Work to complete:
Reproduce precisely the lines between the start of the data below and the line with "split; [|by rewrite (CompactDecode_compact true)", both included.

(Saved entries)
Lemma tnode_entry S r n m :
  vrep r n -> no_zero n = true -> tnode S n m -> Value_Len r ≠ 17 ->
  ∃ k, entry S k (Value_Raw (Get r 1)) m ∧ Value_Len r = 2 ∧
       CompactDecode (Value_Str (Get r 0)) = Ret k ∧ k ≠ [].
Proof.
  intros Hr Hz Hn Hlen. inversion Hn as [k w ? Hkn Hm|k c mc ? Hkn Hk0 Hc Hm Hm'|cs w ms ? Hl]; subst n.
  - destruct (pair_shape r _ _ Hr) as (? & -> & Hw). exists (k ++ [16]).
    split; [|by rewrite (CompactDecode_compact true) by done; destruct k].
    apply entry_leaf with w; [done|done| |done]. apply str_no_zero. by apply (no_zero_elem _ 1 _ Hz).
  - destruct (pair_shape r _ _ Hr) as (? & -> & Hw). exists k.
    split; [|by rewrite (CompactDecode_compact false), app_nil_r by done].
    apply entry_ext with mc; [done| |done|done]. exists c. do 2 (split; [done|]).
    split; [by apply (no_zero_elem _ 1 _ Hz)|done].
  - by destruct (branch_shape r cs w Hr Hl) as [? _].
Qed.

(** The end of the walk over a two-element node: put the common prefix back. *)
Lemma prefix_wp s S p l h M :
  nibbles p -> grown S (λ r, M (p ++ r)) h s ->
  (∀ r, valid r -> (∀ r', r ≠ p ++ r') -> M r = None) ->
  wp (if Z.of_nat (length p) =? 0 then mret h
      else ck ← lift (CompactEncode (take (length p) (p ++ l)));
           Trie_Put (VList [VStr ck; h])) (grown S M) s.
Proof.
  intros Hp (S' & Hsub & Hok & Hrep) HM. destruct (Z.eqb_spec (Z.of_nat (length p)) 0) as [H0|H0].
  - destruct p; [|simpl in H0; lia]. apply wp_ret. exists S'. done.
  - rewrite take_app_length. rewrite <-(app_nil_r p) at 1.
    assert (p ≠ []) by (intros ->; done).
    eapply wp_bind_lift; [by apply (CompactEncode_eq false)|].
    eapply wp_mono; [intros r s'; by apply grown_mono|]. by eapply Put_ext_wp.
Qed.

Solution for this problem:
Lemma tnode_entry S r n m :
  vrep r n -> no_zero n = true -> tnode S n m -> Value_Len r ≠ 17 ->
  ∃ k, entry S k (Value_Raw (Get r 1)) m ∧ Value_Len r = 2 ∧
       CompactDecode (Value_Str (Get r 0)) = Ret k ∧ k ≠ [].
Proof.
  intros Hr Hz Hn Hlen. inversion Hn as [k w ? Hkn Hm|k c mc ? Hkn Hk0 Hc Hm Hm'|cs w ms ? Hl]; subst n.
  - destruct (pair_shape r _ _ Hr) as (? & -> & Hw). exists (k ++ [16]).
    split; [|by rewrite (CompactDecode_compact true) by done; destruct k].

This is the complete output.